Our data show steep early growth in algorithmic diagnostic reasoning skills between the MS1 and MS3 years followed by slowing of growth, between the MS3 and R2 years (Figure 3). We observed this in the growth rate of concept connections (Table 1) and semantic memories (Table 3). It can also be seen as the steepest tangent on the propositional growth curve between the MS1 and MS3 years, with a slightly decreasing slop in all disease processes between the MS3 and R2 years in the proposition map (Figure 1). If, in fact, this growth is initially exponential it would be due to positive feedback. This positive feedback could be supplied by Hebb’s law [32], often stated as “neurons that fire together wire together”. The efficiency obtained from this reorganization would feed back on the handling of new and old information, and facilitate compilation into more efficient chunks. One piece of evidence from our study that suggests such conceptual chunking is the transition of “fluid buildup” (MS1/MS3—focused on concrete physical exam findings) to volume overload (R2/F—a more abstract concept that includes interactions between volume, vessel capacitance, and cardiac output) in the CHF concept maps. Logistic curves begin to flatten out as they reach a limit. We believe the limit in this case may be working memory, which can handle only roughly seven bits of information [33]. The cognitive maps of second year residents get too complex for the working memory to manage all the critical variables simultaneously (see Figure A4 in Appendix).

Figure 3.

The logistic growth of diagnostic reasoning skills observed in intermediate learners.

Figure 3

MS1 = First year medical students, MS3 = third year medical students, R2 = second year internal medicine residents.
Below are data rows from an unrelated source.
(** * petri_dish.connectors: the Google Sheets connector

    A shallow embedding of [GoogleSheetConnector] (__init__, open,
    _shape_to_range, write, read) over an executable model of the two
    libraries it drives: the gspread client of the 3.x line (a drive of
    spreadsheets, each a list of worksheet grids of text) and the pandas
    DataFrame (named columns over ordered rows, under the default index).

    Remote state is passed explicitly as a [World]; every library call
    the connector makes (on the gspread client, a spreadsheet or a
    worksheet, and [astype] of pandas) is appended to the world's call
    log, so that "exactly one call" and "without attempting a cast" are
    statements about that log. Python exceptions are the [Raise] outcome
    of the monad; the state reached when one is raised is kept. *)

From Stdlib Require Import ZArith Ascii String DecimalString DecimalPos DecimalZ.
From stdpp Require Import gmap strings list fin_maps.

Open Scope Z_scope.

(** ** Python values and exceptions *)

(** The values a table cell holds: Python ints and strs, and the float
    NaN pandas uses for a missing entry. Other floats are outside the
    model. *)
Inductive value : Type :=
| VInt (z : Z)
| VStr (s : string)
| VNaN.

(** The type objects passed in [data_types]: the builtins [int] and
    [str]. *)
Inductive dtype : Type :=
| int_t
| str_t.

(** Exceptions, by class. The [__cause__] set by [raise ... from e] is not
    modelled. *)
Inductive exn : Type :=
| Exception (msg : string)
| KeyError (msg : string)
| ValueError (msg : string)
| AttributeError (msg : string)
| SpreadsheetNotFound
| IncorrectCellLabel
| APIError.

Inductive outcome (A : Type) : Type :=
| Ok (a : A)
| Raise (e : exn).
Arguments Ok {A} a.
Arguments Raise {A} e.

Definition dquote : string := String "034"%char EmptyString.

(** [str(z)] for a Python int. *)
Definition str_of_int (z : Z) : string := NilZero.string_of_int (Z.to_int z).

(** [int(s)] for a Python str: [None] stands for ValueError. Modelled on
    an optional minus sign followed by decimal digits; surrounding
    whitespace, a plus sign and digit separators are not modelled. *)
Definition int_of_str (s : string) : option Z :=
  option_map Z.of_int (NilZero.int_of_string s).

(** [repr] of a type object, as [str.format] renders it. *)
Definition dtype_repr (t : dtype) : string :=
  match t with
  | int_t => "<class 'int'>"
  | str_t => "<class 'str'>"
  end.

(** ** The gspread model *)

Module gspread.

(** [gspread.Cell]: 1-based coordinates and a value. A cell fetched from
    the sheet carries the cell's text; the connector overwrites [value]
    with a table value. *)
Record Cell : Type := mkCell { row : Z; col : Z; value_ : value }.

(** A worksheet: the grid size and the text of its non-blank cells, keyed
    by 1-based (row, column). An absent key is a blank cell. *)
Record Worksheet : Type := mkWorksheet {
  row_count : nat;
  col_count : nat;
  cells : gmap (Z * Z) string
}.

(** A permission granted by [Spreadsheet.share]. *)
Record Permission : Type := mkPermission {
  perm_value : string;
  perm_type : string;
  perm_role : string
}.

(** A spreadsheet as the service stores it. Its id is its position in
    the drive. *)
Record SpreadsheetFile : Type := mkFile {
  title : string;
  sheets : list Worksheet;
  permissions : list Permission
}.

(** The handle [gspread.Spreadsheet] (the id) and the handle
    [gspread.Worksheet] (the spreadsheet id and the position of the tab). *)
Abbreviation Spreadsheet := nat (only parsing).
Abbreviation WorksheetRef := (nat * nat)%type (only parsing).

(** A library call made by the connector: the methods of the gspread
    client, spreadsheet and worksheet objects, and [astype] of pandas
    (logged with the name of the Series it is called on). *)
Inductive ApiCall : Type :=
| call_open (sheet_title : string)
| call_create (sheet_title : string)
| call_share (sheet : Spreadsheet) (val ptype role : string)
| call_get_worksheet (sheet : Spreadsheet) (index : Z)
| call_range (ws : WorksheetRef) (first_row first_col last_row last_col : Z)
| call_update_cells (ws : WorksheetRef) (cell_list : list Cell)
| call_update_cell (ws : WorksheetRef) (r c : Z) (v : value)
| call_get_all_records (ws : WorksheetRef) (head : Z)
| call_row_values (ws : WorksheetRef) (r : Z)
| call_astype (name : string) (t : dtype).

(** The state outside the process: the spreadsheets the service account
    can see, the calls made so far, and the lines logged. *)
Record World : Type := mkWorld {
  drive : list SpreadsheetFile;
  calls : list ApiCall;
  logged : list string
}.

End gspread.
Import gspread.

(** ** The monad of remote calls *)

Definition M (A : Type) : Type := World -> outcome A * World.

Definition ret {A} (a : A) : M A := fun w => (Ok a, w).

Definition raise {A} (e : exn) : M A := fun w => (Raise e, w).

Definition bind {A B} (m : M A) (k : A -> M B) : M B :=
  fun w =>
    match m w with
    | (Ok a, w') => k a w'
    | (Raise e, w') => (Raise e, w')
    end.

Declare Scope py_scope.
Delimit Scope py_scope with py.
Notation "x <- m ;; k" := (bind m (fun x => k))
  (at level 100, m at next level, right associativity) : py_scope.
Notation "m ;;; k" := (bind m (fun _ => k))
  (at level 100, k at level 200, right associativity) : py_scope.
Open Scope py_scope.

(** [for x in l: body x], collecting what each iteration yields. *)
Fixpoint for_each {A B} (l : list A) (body : A -> M B) : M (list B) :=
  match l with
  | [] => ret []
  | x :: l' => y <- body x ;; ys <- for_each l' body ;; ret (y :: ys)
  end.

(** Lifting a pure partial result. *)
Definition lift {A} (o : outcome A) : M A :=
  match o with
  | Ok a => ret a
  | Raise e => raise e
  end.

Definition record_call (c : ApiCall) : M unit :=
  fun w => (Ok tt, mkWorld (drive w) (calls w ++ [c]) (logged w)).

Definition logger_info (line : string) : M unit :=
  fun w => (Ok tt, mkWorld (drive w) (calls w) (logged w ++ [line])).

(** ** gspread: client and spreadsheet methods *)

Module Client.

(** A new spreadsheet has one blank worksheet of 1000 rows by 26
    columns. *)
Definition new_file (sheet_title : string) : SpreadsheetFile :=
  mkFile sheet_title [mkWorksheet 1000 26 ∅] [].

(** [Client.open(title)]: the first spreadsheet of that title among
    those the account can see, else SpreadsheetNotFound. *)
Definition open (sheet_title : string) : M Spreadsheet :=
  record_call (call_open sheet_title) ;;;
  fun w =>
    match list_find (fun f => title f = sheet_title) (drive w) with
    | Some (i, _) => (Ok i, w)
    | None => (Raise SpreadsheetNotFound, w)
    end.

(** [Client.create(title)]: a new spreadsheet, whose handle is
    returned. *)
Definition create (sheet_title : string) : M Spreadsheet :=
  record_call (call_create sheet_title) ;;;
  fun w =>
    (Ok (length (drive w)),
     mkWorld (drive w ++ [new_file sheet_title]) (calls w) (logged w)).

End Client.

Module Spreadsheet.

(** The [title] property of a handle: the title the service stores. *)
Definition title_of (w : World) (sheet : Spreadsheet) : option string :=
  title <$> drive w !! sheet.

(** The [id] of a handle, as text. *)
Definition id (sheet : Spreadsheet) : string :=
  str_of_int (Z.of_nat sheet).

Definition add_permission (p : Permission) (f : SpreadsheetFile)
  : SpreadsheetFile :=
  mkFile (title f) (sheets f) (permissions f ++ [p]).

(** [Spreadsheet.share(value, perm_type, role)]. *)
Definition share (sheet : Spreadsheet) (val ptype role : string) : M unit :=
  record_call (call_share sheet val ptype role) ;;;
  fun w =>
    match drive w !! sheet with
    | Some f =>
        (Ok tt,
         mkWorld (<[sheet := add_permission (mkPermission val ptype role) f]>
                    (drive w))
                 (calls w) (logged w))
    | None => (Raise APIError, w)
    end.

(** [l[i]] for a Python list: a negative index counts from the end. *)
Definition list_index {A} (l : list A) (i : Z) : option nat :=
  let n := Z.of_nat (length l) in
  if (0 <=? i) && (i <? n) then Some (Z.to_nat i)
  else if (- n <=? i) && (i <? 0) then Some (Z.to_nat (n + i))
  else None.

(** [Spreadsheet.get_worksheet(index)]: the tab at that 0-based
    position, [None] when there is none. *)
Definition get_worksheet (sheet : Spreadsheet) (index : Z)
  : M (option WorksheetRef) :=
  record_call (call_get_worksheet sheet index) ;;;
  fun w =>
    match drive w !! sheet with
    | Some f =>
        match list_index (sheets f) index with
        | Some k => (Ok (Some (sheet, k)), w)
        | None => (Ok None, w)
        end
    | None => (Raise APIError, w)
    end.
(** C6 (the code at the failing input): when the database rejects the
    call, [search] and [getLatest] end rejected with
    [loadingSearchResults] still true. *)
Theorem query_failure_leaves_loading (w : World) (ps : SearchParams.t)
  (pl : GetLatestParams.t) (e : Error) syncState done :
  let failing := reply syncState (Rejected e) done in
  loadingSearchResults (self (fst (run (search ps) failing w))) = true /\
  snd (run (search ps) failing w) = Rejected e /\
  loadingSearchResults (self (fst (run (getLatest pl) failing w))) = true /\
  snd (run (getLatest pl) failing w) = Rejected e.
Proof.
  intros failing. rewrite run_search, run_getLatest.
  repeat split; reflexivity.
Qed.

(** ** Initialisation and progress *)

Lemma run_init_rejected (oracle : Database) w e :
  let h := snd (getDb w) in
  let w1 := fst (getDb w) in
  oracle (GetSyncState h) = Rejected e ->
  run init oracle w =
  (mkWorld (with_syncError (Some (mkError "Incorrect network!")) (self w1))
           (constructed w1) (GetSyncState h :: issued w),
   Resolved tt).
Proof.
  unfold run, init, initiator, await_now, getDb.
  destruct (db (self w)) as [h |]; simpl; intros ->; reflexivity.
Qed.

(** The same path taken apart: whatever the other tasks do to the world
    between its segments, the failing [init] only constructs or fetches the
    handle, issues the read, and at last sets [syncError]. *)
Lemma init_rejected_segments (w w1 w2 w3 : World) (e : Error) :
  exists k1 k2 k3,
    init w = (fst (getDb w), Yield k1) /\
    k1 w1 =
      (mkWorld (self w1) (constructed w1)
               (GetSyncState (snd (getDb w)) :: issued w1),
       Awaiting (GetSyncState (snd (getDb w))) k2) /\
    k2 (Rejected e) w2 = (w2, Yield k3) /\
    k3 w3 =
      (mkWorld (with_syncError (Some (mkError "Incorrect network!"))
                  (self w3))
               (constructed w3) (issued w3),
       Finished (Resolved tt)).
Proof.
  unfold init, initiator, await_now.
  destruct (getDb w) as [w' h]. simpl.
  do 3 eexists. repeat split.
Qed.
Definition example_changed : Env := {|
  fs := <["static/a.html" :=
            {| mtime := 1700000000; bytes := "newer"; mappable := true |}]> ∅;
  steady_now := 10; system_now := 1700000100; elapsed_us := 3
|}.

Lemma example_changed_reaches (headers : gmap string string) :
  headers !! "if-none-match" = None -> headers !! "if-modified-since" = None ->
  reaches_file (resolve_file_path normalize_normal example_cached "/static/a.html")
    example_changed example_cached headers "static/a.html"
    {| mtime := 1700000000; bytes := "newer"; mappable := true |}.
Proof. intros Hinm Hims. repeat split; try reflexivity; assumption. Defined.

Lemma compressed_copy_is_reused_witness :
  string_data
    (serve_file hash_length normalize_normal parse_date_epoch compress_marked
       example_changed example_cached "/static/a.html"
       (<["accept-encoding" := "gzip"]> ∅)).1 = "gz:old".
Proof.
  assert (Hreach :
    reaches_file (resolve_file_path normalize_normal example_cached "/static/a.html")
      example_changed example_cached (<["accept-encoding" := "gzip"]> ∅)
      "static/a.html"
      {| mtime := 1700000000; bytes := "newer"; mappable := true |})
    by (apply example_changed_reaches; reflexivity).
  destruct (compressed_copy_is_reused hash_length normalize_normal
              parse_date_epoch compress_marked example_changed example_cached
              "/static/a.html" (<["accept-encoding" := "gzip"]> ∅)
              "static/a.html"
              {| mtime := 1700000000; bytes := "newer"; mappable := true |}
              example_page "old" Hreach) as [Hresult _];
    [reflexivity..|rewrite Hresult; reflexivity].
Defined.

Lemma cache_hit_is_never_revalidated_witness :
  data (serve_file hash_length normalize_normal parse_date_epoch compress_marked
          example_changed example_cached "/static/a.html" ∅).1 = Mapping "old" 0
  /\ content_length
       (serve_file hash_length normalize_normal parse_date_epoch compress_marked
          example_changed example_cached "/static/a.html" ∅).1 = 5.
Proof.
  assert (Hreach :
    reaches_file (resolve_file_path normalize_normal example_cached "/static/a.html")
      example_changed example_cached ∅ "static/a.html"
      {| mtime := 1700000000; bytes := "newer"; mappable := true |})
    by (apply example_changed_reaches; reflexivity).
  destruct (cache_hit_is_never_revalidated hash_length normalize_normal
              parse_date_epoch compress_marked example_changed example_cached
              "/static/a.html" ∅ "static/a.html"
              {| mtime := 1700000000; bytes := "newer"; mappable := true |}
              example_page "old" Hreach) as [Hresult _];
    [reflexivity..|rewrite Hresult; split; reflexivity].
Defined.

Lemma example_handler_consistent : index_consistent example_handler.
Proof. split; [apply map_Forall_empty|split; reflexivity]. Defined.

Lemma cache_stays_within_limit_witness :
  current_cache_size_
    (serve_requests hash_length normalize_normal parse_date_epoch compress_marked
       [(example_env, "/static/a.txt", ∅); (example_env, "/static/a.txt", ∅)]
       example_handler)
  <= max_cache_bytes default_config.
Proof.
  refine (proj1 (proj2 (cache_stays_within_limit hash_length normalize_normal
                          parse_date_epoch compress_marked
                          [(example_env, "/static/a.txt", ∅);
                           (example_env, "/static/a.txt", ∅)]
                          example_handler _ _ example_handler_consistent _))).
  - vm_compute. congruence.
  - vm_compute. reflexivity.
  - vm_compute. congruence.
Defined.

End Static.
(** The metadata of a channel, by the two keys the instance reads or writes.
    [readCount] is whatever number the front end last sent: the handler that
    stores it checks nothing, so it may be negative (numbers are integers
    here; [None] is a missing key). *)
Record ChanMeta := { readCount : option Z; meta_isFeed : option bool }.

(** A channel object of the protocol library; [cref] is the identity of
    the JavaScript object (what [includes], [WeakMap] and [WeakSet] compare). *)
Record Channel := {
  cref : nat;
  chan_id : Buffer;
  chan_publicKey : Buffer;
  chan_name : string;
  chan_isFeed : bool;
  chan_metadata : ChanMeta;
}.

Record Identity := {
  iref : nat;
  ident_publicKey : Buffer;
  ident_name : string;
}.

Record Invite := {
  inv_channelName : string;
  inv_channelPubKey : Buffer;
  inv_chain : list Buffer;
}.
Record EncryptedInvite := { box : Buffer; enc_requestId : Buffer }.

(** The record built by [serializeChannel]. *)
Record SerializedChannel := {
  ser_id : string; ser_publicKey : string; ser_publicKeyB58 : string;
  ser_name : string; ser_isFeed : bool;
  ser_messageCount : nat; ser_maxHeight : nat;
}.

(** Values handlers resolve with. *)
Inductive Value :=
  | VUndefined
  | VBool (b : bool)
  | VRequest (request : string)          (* [{ request: encoded }] *)
  | VChannel (c : SerializedChannel)
  | VOther (tag : nat).

(** An entry of [this.pendingInvites]; [pref] is the identity of the entry
    object, which the closure of a suspended [waitForInvite] keeps. *)
Record PendingInvite := {
  pref : nat;
  requestId : Buffer;
  decrypt : EncryptedInvite → Invite + JSError;
  encoded : string;
  waiter : option nat;
}.

Definition with_waiter (w : option nat) (e : PendingInvite) : PendingInvite :=
  {| pref := pref e; requestId := requestId e; decrypt := decrypt e;
     encoded := encoded e; waiter := w |}.

(** ** The wait list ([promise-waitlist]) *)

Module WaitList.

Record Waiter := { wid : nat; wtimeout : option nat }.

(** Modelled from the spec: the keyed multi-waiter primitive of section 4.1
    (an npm dependency, absent from the sources).  [waiting] holds the
    registered waiters per topic; [delivered] holds how each settled waiter's
    promise settled, for the task suspended on it to pick up. *)
Record t := {
  waiting : gmap string (list Waiter);
  delivered : gmap nat (Outcome Value);
  next : nat;
}.

Definition empty : t := {| waiting := ∅; delivered := ∅; next := 0 |}.

Definition waitersOf (topic : string) (wl : t) : list Waiter :=
  default [] (waiting wl !! topic).

(** Modelled from the spec: [waitFor(topic, timeout)] registers a new waiter
    under [topic] and returns its handle. *)
Definition waitFor (topic : string) (timeout : option nat) (wl : t) : nat * t :=
  let w := {| wid := next wl; wtimeout := timeout |} in
  (next wl,
   {| waiting := <[topic := waitersOf topic wl ++ [w]]> (waiting wl);
      delivered := delivered wl;
      next := S (next wl) |}).

(** Modelled from the spec: [resolve(topic, value)] hands [value] to every
    waiter registered on [topic] and removes them all; a no-op without
    waiters. *)
Definition resolve (topic : string) (v : Value) (wl : t) : t :=
  {| waiting := delete topic (waiting wl);
     delivered := foldr (λ w d, <[wid w := Fulfilled v]> d) (delivered wl) (waitersOf topic wl);
     next := next wl |}.

Definition timeoutError (topic : string) : JSError := mkError "Timed out".

(** Modelled from the spec: the timeout of waiter [w] on [topic] elapses
    before a resolution; the waiter fails with a [Timeout] error. *)
Definition expire (topic : string) (w : nat) (wl : t) : t :=
  match list_find (λ x, wid x = w ∧ is_Some (wtimeout x)) (waitersOf topic wl) with
  | Some _ =>
      {| waiting := <[topic := filter (λ x, wid x ≠ w) (waitersOf topic wl)]> (waiting wl);
         delivered := <[w := Rejected (timeoutError topic)]> (delivered wl);
         next := next wl |}
  | None => wl
  end.

(** Waiter [w] is registered on [topic]. *)
Definition registered (topic : string) (w : nat) (wl : t) : Prop :=
  ∃ x, x ∈ waitersOf topic wl ∧ wid x = w.

End WaitList.

(** ** The swarm ([@peerlinks/swarm]) *)

Module Swarm.

Inductive Status := Pending | Cancelled.

(** Modelled from the spec: the part of the swarm object the invite
    coordinator consumes (section 6): [waitForInvite(requestId)] returns a
    cancellable awaitable, [joinChannel] records a membership. *)
Record t := {
  invites : gmap nat (Buffer * Status);
  joined : list nat;
}.

Definition empty : t := {| invites := ∅; joined := [] |}.

(** The handle is a new object: an identity no earlier handle has. *)
Definition waitForInvite (requestId : Buffer) (sw : t) : nat * t :=
  let w := fresh (dom (invites sw)) in
  (w, {| invites := <[w := (requestId, Pending)]> (invites sw); joined := joined sw |}).

(** Modelled from the spec: [cancel()] on a handle fails that wait with a
    [Cancelled] error; on a handle that is not pending it does nothing. *)
Definition cancel (w : nat) (sw : t) : t :=
  match invites sw !! w with
  | Some (r, Pending) =>
      {| invites := <[w := (r, Cancelled)]> (invites sw); joined := joined sw |}
  | _ => sw
  end.

Definition joinChannel (c : nat) (sw : t) : t :=
  {| invites := invites sw; joined := joined sw ++ [c] |}.

End Swarm.

(** ** The state of a [Network] instance *)

Inductive LoopPhase := AwaitingEntry | AwaitingBadge.

(** A suspended activation of [runUpdateLoop]: the channel object and the
    timeout it was called with, the entry it obtained from the channel's
    [waitForIncomingMessage], and the [await] it is suspended on. *)
Record LoopTask := {
  lt_channel : Channel;
  lt_timeout : option nat;
  lt_entry : nat;
  lt_phase : LoopPhase;
}.

Record Network := {
  isReady : bool;
  channels : list Channel;                     (* [this.peerLinks.channels] *)
  identities : list Identity;                  (* [this.peerLinks.identities] *)
  peerId : Buffer;                             (* [this.peerLinks.id] *)
  waitList : WaitList.t;
  updateLoops : gmap nat nat;                  (* [WeakMap<Channel, Entry>], by object *)
  updatedChannels : gset nat;                  (* [WeakSet<Channel>], by object *)
  chainMapUpdated : bool;
  pendingInvites : gmap string PendingInvite;
  swarm : Swarm.t;
  loopTasks : list LoopTask;                   (* suspended [runUpdateLoop] activations *)
  nextRef : nat;                               (* next fresh object identity *)
}.

(** What the constructor leaves behind. *)
Definition newNetwork : Network :=
  {| isReady := false; channels := []; identities := []; peerId := [];
     waitList := WaitList.empty; updateLoops := ∅; updatedChannels := ∅;
     chainMapUpdated := false; pendingInvites := ∅; swarm := Swarm.empty;
     loopTasks := []; nextRef := 0 |}.

Definition set_channels (f : list Channel → list Channel) (st : Network) : Network :=
  {| isReady := isReady st; channels := f (channels st); identities := identities st;
     peerId := peerId st; waitList := waitList st; updateLoops := updateLoops st;
     updatedChannels := updatedChannels st; chainMapUpdated := chainMapUpdated st;
     pendingInvites := pendingInvites st; swarm := swarm st;
     loopTasks := loopTasks st; nextRef := nextRef st |}.

Definition set_identities (f : list Identity → list Identity) (st : Network) : Network :=
  {| isReady := isReady st; channels := channels st; identities := f (identities st);
     peerId := peerId st; waitList := waitList st; updateLoops := updateLoops st;
     updatedChannels := updatedChannels st; chainMapUpdated := chainMapUpdated st;
     pendingInvites := pendingInvites st; swarm := swarm st;
     loopTasks := loopTasks st; nextRef := nextRef st |}.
3.3. Experts: Cognitive State Transition

In the propositional analysis, the average number of propositions per disease per training level peaked in the resident year. The word count per transcript steadily increased with experience level. Concept maps demonstrate a steady increase in complexity (as measured by concept connections) from first year students to residents, reflecting increasingly elaborated rule-based cognitive models (data not shown). The average number of propositions per disease group, percentage of total words that are propositions, and the number of concept map connections all show large drops between residents and faculty (Table 1 above). There is also a qualitative difference between residents and faculty in their concept maps (Appendix, Figure A4, residents and Figure A5, faculty). Residents have compiled their propositions into complex inferences, moving from signs and symptoms through pathophysiology to implications and plans (reminiscent of illness scripts [15]). Faculty concept maps are simpler and compiled around sorting into prototypical stories as the first step after assessing urgency.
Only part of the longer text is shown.